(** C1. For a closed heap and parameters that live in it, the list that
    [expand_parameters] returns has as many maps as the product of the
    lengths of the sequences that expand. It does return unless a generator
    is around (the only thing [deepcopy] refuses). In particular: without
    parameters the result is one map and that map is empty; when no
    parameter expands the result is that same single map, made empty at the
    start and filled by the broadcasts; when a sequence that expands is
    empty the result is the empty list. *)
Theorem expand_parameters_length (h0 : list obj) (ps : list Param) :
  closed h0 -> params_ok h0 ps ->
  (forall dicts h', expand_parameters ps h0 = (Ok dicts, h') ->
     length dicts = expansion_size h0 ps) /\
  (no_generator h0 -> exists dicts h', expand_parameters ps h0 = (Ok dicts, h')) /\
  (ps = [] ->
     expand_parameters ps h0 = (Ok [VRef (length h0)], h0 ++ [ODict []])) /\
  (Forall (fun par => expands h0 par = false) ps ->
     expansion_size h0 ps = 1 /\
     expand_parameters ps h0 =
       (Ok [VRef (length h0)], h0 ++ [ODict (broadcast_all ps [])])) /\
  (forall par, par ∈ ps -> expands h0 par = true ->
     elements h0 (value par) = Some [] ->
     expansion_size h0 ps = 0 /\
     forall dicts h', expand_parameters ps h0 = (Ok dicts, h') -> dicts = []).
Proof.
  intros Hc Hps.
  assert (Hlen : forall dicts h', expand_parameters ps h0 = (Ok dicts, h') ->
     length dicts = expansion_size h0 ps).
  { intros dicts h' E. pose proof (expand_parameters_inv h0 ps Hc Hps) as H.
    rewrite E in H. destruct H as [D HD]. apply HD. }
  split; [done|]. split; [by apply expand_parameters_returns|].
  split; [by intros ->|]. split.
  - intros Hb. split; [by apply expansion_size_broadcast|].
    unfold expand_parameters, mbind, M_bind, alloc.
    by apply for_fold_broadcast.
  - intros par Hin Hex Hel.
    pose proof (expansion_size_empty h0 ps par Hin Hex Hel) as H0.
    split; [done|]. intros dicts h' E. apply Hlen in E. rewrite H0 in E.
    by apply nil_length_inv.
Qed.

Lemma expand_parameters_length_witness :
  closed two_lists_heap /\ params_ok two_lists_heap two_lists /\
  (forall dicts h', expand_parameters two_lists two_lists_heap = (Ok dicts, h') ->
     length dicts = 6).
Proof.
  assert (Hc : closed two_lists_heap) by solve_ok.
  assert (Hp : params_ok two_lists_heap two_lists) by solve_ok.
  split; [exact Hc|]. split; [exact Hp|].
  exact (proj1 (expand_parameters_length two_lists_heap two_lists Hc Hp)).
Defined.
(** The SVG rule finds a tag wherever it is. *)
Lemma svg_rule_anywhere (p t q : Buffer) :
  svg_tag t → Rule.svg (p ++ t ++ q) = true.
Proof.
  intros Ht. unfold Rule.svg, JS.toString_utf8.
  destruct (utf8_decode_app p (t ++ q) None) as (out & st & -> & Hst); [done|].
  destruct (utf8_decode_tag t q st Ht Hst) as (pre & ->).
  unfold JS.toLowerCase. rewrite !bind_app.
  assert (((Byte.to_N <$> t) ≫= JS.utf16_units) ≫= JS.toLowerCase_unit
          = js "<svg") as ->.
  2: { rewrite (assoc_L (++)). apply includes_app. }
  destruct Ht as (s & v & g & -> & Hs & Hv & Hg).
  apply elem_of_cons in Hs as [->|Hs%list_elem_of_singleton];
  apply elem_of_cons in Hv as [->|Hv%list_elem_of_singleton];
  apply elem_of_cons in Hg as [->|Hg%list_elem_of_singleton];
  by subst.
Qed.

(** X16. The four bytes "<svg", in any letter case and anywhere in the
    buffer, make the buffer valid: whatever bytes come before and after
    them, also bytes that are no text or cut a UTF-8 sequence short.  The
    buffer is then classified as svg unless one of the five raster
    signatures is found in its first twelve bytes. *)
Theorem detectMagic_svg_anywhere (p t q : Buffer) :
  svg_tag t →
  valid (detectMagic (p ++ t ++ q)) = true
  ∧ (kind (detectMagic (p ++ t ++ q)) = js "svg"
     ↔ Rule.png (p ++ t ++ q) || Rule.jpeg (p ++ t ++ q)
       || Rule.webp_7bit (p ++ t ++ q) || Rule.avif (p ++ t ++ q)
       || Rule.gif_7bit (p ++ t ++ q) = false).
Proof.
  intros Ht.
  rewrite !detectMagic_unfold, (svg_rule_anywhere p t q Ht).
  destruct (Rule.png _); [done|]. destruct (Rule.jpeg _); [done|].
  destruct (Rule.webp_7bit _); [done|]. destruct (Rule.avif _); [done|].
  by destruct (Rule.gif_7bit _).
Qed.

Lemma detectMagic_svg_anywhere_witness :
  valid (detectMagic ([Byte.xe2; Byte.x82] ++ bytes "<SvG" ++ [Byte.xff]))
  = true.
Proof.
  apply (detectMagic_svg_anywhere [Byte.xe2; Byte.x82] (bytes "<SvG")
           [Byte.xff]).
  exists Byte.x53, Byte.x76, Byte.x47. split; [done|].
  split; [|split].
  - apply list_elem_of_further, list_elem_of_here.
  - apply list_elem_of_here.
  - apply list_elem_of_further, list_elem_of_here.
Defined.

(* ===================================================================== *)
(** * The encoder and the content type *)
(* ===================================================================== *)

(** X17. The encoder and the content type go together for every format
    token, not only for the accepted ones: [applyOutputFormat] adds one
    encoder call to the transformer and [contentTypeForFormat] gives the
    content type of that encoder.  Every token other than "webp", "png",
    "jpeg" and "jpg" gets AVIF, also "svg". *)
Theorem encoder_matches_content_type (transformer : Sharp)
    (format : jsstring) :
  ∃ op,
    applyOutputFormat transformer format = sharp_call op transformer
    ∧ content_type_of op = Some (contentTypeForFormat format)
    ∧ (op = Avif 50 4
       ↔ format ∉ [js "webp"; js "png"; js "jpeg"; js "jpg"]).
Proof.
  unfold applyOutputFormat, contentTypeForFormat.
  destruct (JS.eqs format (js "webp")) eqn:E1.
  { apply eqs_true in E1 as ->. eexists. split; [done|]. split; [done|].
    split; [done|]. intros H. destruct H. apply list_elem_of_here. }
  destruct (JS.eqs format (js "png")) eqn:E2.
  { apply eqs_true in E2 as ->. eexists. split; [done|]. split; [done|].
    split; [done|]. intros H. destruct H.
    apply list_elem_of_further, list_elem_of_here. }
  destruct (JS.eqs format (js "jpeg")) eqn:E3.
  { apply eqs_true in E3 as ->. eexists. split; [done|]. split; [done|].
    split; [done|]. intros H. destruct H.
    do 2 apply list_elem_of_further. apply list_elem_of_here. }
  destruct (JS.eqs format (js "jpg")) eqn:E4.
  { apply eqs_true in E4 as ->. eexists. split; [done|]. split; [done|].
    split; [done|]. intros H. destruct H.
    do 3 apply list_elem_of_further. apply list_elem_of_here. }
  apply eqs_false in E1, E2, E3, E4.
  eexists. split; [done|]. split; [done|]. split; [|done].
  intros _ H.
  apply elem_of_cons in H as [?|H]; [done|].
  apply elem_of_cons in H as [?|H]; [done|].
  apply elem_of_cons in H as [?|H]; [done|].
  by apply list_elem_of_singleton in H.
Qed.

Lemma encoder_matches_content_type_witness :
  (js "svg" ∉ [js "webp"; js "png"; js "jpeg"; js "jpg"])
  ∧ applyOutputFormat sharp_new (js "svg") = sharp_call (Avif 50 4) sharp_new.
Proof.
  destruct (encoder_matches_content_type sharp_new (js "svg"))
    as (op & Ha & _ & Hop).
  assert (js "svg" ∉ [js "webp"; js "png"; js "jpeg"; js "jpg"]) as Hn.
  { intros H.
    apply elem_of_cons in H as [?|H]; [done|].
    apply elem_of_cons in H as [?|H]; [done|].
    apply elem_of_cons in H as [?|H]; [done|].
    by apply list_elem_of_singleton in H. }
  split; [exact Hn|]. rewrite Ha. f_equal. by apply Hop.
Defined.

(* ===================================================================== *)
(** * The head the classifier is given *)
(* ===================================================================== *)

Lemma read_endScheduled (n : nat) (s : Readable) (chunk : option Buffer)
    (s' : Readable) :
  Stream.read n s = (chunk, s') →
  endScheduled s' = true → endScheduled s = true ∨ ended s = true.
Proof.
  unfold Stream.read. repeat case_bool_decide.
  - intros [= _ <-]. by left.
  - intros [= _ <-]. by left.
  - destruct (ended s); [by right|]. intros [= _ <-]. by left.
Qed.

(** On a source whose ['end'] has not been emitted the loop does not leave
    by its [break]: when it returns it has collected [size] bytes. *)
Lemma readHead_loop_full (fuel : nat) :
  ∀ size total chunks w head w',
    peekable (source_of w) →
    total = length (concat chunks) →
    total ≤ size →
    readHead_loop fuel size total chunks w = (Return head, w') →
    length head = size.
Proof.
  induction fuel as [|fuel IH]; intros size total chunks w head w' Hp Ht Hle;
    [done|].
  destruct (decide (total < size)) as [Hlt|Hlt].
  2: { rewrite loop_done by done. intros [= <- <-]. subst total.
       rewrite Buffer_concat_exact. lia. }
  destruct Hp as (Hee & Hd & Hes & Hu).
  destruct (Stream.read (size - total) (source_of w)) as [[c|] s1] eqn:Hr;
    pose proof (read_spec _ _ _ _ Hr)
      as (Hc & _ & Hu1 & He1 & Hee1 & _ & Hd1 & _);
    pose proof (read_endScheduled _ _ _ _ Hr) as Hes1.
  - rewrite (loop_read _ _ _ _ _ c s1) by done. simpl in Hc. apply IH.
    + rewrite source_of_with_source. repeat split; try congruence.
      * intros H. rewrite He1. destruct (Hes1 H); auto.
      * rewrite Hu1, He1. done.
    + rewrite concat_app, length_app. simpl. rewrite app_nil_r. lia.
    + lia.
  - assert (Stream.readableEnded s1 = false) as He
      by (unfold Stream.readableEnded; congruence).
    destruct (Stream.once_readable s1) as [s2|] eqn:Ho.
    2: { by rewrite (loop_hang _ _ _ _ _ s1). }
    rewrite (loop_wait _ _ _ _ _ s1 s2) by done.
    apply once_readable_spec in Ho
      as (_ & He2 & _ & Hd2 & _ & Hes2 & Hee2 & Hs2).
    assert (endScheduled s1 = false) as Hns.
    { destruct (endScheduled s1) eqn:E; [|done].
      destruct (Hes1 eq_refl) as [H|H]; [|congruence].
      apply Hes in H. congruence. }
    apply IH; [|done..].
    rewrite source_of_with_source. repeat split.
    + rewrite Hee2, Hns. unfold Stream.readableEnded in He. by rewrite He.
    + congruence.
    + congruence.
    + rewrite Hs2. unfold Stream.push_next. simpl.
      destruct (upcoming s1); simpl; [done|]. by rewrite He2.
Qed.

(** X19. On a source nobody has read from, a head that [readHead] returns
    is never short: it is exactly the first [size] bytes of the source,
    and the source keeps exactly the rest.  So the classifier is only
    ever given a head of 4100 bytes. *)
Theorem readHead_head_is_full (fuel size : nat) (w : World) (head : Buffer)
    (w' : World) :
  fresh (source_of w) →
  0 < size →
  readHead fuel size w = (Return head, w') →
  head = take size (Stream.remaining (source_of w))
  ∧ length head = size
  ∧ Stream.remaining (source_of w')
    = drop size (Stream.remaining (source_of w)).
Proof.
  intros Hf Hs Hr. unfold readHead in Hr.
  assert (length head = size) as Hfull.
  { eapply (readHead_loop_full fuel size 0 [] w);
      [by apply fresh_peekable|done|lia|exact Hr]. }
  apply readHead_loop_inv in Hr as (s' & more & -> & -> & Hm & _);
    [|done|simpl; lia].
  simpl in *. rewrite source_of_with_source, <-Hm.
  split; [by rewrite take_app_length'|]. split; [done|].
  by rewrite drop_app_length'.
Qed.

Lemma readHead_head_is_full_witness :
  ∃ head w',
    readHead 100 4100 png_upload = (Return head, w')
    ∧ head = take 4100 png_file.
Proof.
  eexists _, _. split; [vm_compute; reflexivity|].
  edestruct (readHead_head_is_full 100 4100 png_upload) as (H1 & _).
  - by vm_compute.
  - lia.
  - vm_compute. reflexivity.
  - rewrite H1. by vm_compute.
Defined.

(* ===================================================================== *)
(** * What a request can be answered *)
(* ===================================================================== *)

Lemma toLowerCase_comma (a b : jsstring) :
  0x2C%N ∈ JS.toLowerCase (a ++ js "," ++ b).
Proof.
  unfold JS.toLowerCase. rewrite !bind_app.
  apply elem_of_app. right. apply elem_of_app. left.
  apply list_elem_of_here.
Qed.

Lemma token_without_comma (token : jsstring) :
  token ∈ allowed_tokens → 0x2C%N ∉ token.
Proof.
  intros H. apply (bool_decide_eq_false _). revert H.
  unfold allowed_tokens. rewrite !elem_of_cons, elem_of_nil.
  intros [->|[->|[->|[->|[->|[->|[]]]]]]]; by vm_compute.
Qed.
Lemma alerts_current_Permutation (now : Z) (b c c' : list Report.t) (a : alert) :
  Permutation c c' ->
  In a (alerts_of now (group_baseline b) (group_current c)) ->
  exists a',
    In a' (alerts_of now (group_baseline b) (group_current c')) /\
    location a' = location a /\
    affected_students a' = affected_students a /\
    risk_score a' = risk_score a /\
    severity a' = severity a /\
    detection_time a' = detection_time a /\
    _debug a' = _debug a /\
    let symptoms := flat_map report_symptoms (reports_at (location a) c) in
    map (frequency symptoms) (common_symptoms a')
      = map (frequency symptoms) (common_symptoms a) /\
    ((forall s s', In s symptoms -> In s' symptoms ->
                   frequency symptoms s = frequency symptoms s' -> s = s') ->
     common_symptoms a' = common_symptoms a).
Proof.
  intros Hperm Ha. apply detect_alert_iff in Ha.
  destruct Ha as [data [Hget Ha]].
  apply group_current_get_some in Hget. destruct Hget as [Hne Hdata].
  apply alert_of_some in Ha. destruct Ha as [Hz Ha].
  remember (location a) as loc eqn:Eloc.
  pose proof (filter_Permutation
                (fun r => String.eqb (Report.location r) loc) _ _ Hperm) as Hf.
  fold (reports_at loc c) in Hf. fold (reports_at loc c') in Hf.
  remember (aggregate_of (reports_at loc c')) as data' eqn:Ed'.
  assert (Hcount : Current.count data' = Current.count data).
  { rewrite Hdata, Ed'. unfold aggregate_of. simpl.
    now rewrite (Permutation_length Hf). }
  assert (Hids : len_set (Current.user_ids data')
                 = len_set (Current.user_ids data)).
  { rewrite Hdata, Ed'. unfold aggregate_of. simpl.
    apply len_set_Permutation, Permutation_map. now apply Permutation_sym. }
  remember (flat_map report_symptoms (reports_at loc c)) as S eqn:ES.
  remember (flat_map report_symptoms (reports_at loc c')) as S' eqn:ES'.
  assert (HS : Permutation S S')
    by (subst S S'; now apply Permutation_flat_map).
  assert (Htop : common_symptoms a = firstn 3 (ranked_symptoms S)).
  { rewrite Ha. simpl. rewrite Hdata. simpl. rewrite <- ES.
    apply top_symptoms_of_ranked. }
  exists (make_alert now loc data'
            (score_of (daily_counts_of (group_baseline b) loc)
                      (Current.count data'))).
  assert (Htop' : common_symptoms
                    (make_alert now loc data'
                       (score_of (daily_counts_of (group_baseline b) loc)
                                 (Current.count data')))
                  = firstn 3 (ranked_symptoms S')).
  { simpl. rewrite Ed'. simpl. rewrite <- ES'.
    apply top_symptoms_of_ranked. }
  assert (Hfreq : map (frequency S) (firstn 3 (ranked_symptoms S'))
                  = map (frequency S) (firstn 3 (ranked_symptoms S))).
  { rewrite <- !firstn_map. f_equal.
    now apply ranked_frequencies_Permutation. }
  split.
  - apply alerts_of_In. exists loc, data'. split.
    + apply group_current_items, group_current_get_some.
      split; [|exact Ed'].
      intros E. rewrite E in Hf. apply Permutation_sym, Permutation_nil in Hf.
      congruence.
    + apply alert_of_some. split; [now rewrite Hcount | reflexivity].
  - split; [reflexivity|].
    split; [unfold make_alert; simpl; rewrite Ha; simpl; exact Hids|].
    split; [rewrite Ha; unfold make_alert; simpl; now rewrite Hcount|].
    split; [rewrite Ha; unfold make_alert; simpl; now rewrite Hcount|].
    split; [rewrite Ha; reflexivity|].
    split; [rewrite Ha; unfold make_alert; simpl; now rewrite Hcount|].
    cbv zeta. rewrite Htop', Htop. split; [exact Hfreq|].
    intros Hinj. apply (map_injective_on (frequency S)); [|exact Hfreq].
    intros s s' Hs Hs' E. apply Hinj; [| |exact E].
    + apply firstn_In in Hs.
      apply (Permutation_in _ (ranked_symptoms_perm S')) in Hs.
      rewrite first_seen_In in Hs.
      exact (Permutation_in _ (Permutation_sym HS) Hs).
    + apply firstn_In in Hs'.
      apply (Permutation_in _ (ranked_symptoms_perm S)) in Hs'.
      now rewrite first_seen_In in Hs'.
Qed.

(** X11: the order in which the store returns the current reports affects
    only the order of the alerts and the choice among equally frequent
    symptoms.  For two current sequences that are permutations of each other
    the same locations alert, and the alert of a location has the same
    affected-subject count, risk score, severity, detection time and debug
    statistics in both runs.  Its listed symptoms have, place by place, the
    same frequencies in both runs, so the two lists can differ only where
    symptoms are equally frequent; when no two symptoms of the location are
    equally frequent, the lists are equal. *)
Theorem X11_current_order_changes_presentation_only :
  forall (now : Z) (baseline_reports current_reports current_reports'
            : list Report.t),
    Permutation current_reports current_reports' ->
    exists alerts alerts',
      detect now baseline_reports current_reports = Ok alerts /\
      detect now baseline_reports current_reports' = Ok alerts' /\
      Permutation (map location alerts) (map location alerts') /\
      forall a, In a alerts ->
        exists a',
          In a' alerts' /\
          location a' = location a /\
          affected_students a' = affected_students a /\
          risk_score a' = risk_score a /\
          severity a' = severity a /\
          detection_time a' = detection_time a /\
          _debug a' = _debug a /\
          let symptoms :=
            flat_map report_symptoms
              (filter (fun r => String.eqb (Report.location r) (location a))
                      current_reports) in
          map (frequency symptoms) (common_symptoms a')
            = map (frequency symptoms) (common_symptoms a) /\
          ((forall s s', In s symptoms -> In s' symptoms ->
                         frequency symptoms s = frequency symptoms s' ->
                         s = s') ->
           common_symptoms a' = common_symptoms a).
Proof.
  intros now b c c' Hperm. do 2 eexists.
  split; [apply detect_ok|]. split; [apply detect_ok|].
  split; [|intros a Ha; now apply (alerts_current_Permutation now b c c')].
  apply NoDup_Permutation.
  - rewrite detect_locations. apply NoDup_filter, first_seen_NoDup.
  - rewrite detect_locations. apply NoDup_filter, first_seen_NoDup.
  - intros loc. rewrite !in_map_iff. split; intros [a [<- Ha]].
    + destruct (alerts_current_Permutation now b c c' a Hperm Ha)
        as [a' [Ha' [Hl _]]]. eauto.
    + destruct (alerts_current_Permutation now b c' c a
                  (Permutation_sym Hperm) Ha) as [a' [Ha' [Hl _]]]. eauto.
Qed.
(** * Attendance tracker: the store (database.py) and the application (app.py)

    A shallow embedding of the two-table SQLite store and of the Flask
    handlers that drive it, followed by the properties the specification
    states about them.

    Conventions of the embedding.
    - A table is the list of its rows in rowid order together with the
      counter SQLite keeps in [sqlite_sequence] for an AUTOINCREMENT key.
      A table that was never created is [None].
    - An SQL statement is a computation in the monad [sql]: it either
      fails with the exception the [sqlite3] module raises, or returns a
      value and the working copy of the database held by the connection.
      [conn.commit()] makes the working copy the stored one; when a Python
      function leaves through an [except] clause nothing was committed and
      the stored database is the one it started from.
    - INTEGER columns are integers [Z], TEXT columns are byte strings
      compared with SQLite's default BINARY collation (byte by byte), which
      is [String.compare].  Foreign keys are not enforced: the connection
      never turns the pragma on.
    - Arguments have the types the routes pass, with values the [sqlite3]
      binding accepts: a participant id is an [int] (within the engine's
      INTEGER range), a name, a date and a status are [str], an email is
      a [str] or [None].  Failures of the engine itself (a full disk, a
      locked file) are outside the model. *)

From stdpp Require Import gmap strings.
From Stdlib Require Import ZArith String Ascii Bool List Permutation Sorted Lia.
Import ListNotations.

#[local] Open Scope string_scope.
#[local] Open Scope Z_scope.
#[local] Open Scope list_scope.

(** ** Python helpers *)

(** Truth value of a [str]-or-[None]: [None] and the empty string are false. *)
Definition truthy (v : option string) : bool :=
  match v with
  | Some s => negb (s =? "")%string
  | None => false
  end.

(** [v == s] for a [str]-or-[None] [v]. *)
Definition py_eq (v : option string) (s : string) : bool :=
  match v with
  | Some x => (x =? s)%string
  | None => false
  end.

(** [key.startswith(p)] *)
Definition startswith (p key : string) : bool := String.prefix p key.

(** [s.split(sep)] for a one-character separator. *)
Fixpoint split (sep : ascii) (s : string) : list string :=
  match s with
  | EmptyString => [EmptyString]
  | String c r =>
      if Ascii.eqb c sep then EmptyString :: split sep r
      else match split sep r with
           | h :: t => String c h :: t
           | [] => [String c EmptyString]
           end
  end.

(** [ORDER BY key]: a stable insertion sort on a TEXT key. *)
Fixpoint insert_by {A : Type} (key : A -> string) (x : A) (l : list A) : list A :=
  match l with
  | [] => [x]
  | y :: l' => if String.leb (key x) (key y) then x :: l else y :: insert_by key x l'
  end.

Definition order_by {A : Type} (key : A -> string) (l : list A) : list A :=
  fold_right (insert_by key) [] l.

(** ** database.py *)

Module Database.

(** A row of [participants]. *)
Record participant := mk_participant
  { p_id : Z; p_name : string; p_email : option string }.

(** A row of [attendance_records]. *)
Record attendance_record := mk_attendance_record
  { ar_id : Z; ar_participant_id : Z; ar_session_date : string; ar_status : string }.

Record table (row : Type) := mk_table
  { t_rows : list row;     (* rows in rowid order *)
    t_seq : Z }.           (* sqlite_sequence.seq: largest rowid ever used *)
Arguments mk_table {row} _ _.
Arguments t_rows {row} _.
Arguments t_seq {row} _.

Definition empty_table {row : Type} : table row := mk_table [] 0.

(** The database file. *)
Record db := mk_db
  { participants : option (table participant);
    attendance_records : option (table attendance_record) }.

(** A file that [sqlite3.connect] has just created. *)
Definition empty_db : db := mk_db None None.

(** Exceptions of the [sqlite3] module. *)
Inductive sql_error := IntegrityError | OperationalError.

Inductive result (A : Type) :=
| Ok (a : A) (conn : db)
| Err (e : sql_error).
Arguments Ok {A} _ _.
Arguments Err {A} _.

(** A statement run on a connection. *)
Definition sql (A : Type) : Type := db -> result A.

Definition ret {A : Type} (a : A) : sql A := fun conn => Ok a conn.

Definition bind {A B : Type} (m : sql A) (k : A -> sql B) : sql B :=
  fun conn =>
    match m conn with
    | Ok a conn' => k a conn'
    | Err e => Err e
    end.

........

:: Work to be completed ::
A word-for-word copy of the entries, from the first line through the line containing "split; [by intros ->|]. split.", is the whole answer.

:: Result below ::
(** C1. For a closed heap and parameters that live in it, the list that
    [expand_parameters] returns has as many maps as the product of the
    lengths of the sequences that expand. It does return unless a generator
    is around (the only thing [deepcopy] refuses). In particular: without
    parameters the result is one map and that map is empty; when no
    parameter expands the result is that same single map, made empty at the
    start and filled by the broadcasts; when a sequence that expands is
    empty the result is the empty list. *)
Theorem expand_parameters_length (h0 : list obj) (ps : list Param) :
  closed h0 -> params_ok h0 ps ->
  (forall dicts h', expand_parameters ps h0 = (Ok dicts, h') ->
     length dicts = expansion_size h0 ps) /\
  (no_generator h0 -> exists dicts h', expand_parameters ps h0 = (Ok dicts, h')) /\
  (ps = [] ->
     expand_parameters ps h0 = (Ok [VRef (length h0)], h0 ++ [ODict []])) /\
  (Forall (fun par => expands h0 par = false) ps ->
     expansion_size h0 ps = 1 /\
     expand_parameters ps h0 =
       (Ok [VRef (length h0)], h0 ++ [ODict (broadcast_all ps [])])) /\
  (forall par, par ∈ ps -> expands h0 par = true ->
     elements h0 (value par) = Some [] ->
     expansion_size h0 ps = 0 /\
     forall dicts h', expand_parameters ps h0 = (Ok dicts, h') -> dicts = []).
Proof.
  intros Hc Hps.
  assert (Hlen : forall dicts h', expand_parameters ps h0 = (Ok dicts, h') ->
     length dicts = expansion_size h0 ps).
  { intros dicts h' E. pose proof (expand_parameters_inv h0 ps Hc Hps) as H.
    rewrite E in H. destruct H as [D HD]. apply HD. }
  split; [done|]. split; [by apply expand_parameters_returns|].
  split; [by intros ->|]. split.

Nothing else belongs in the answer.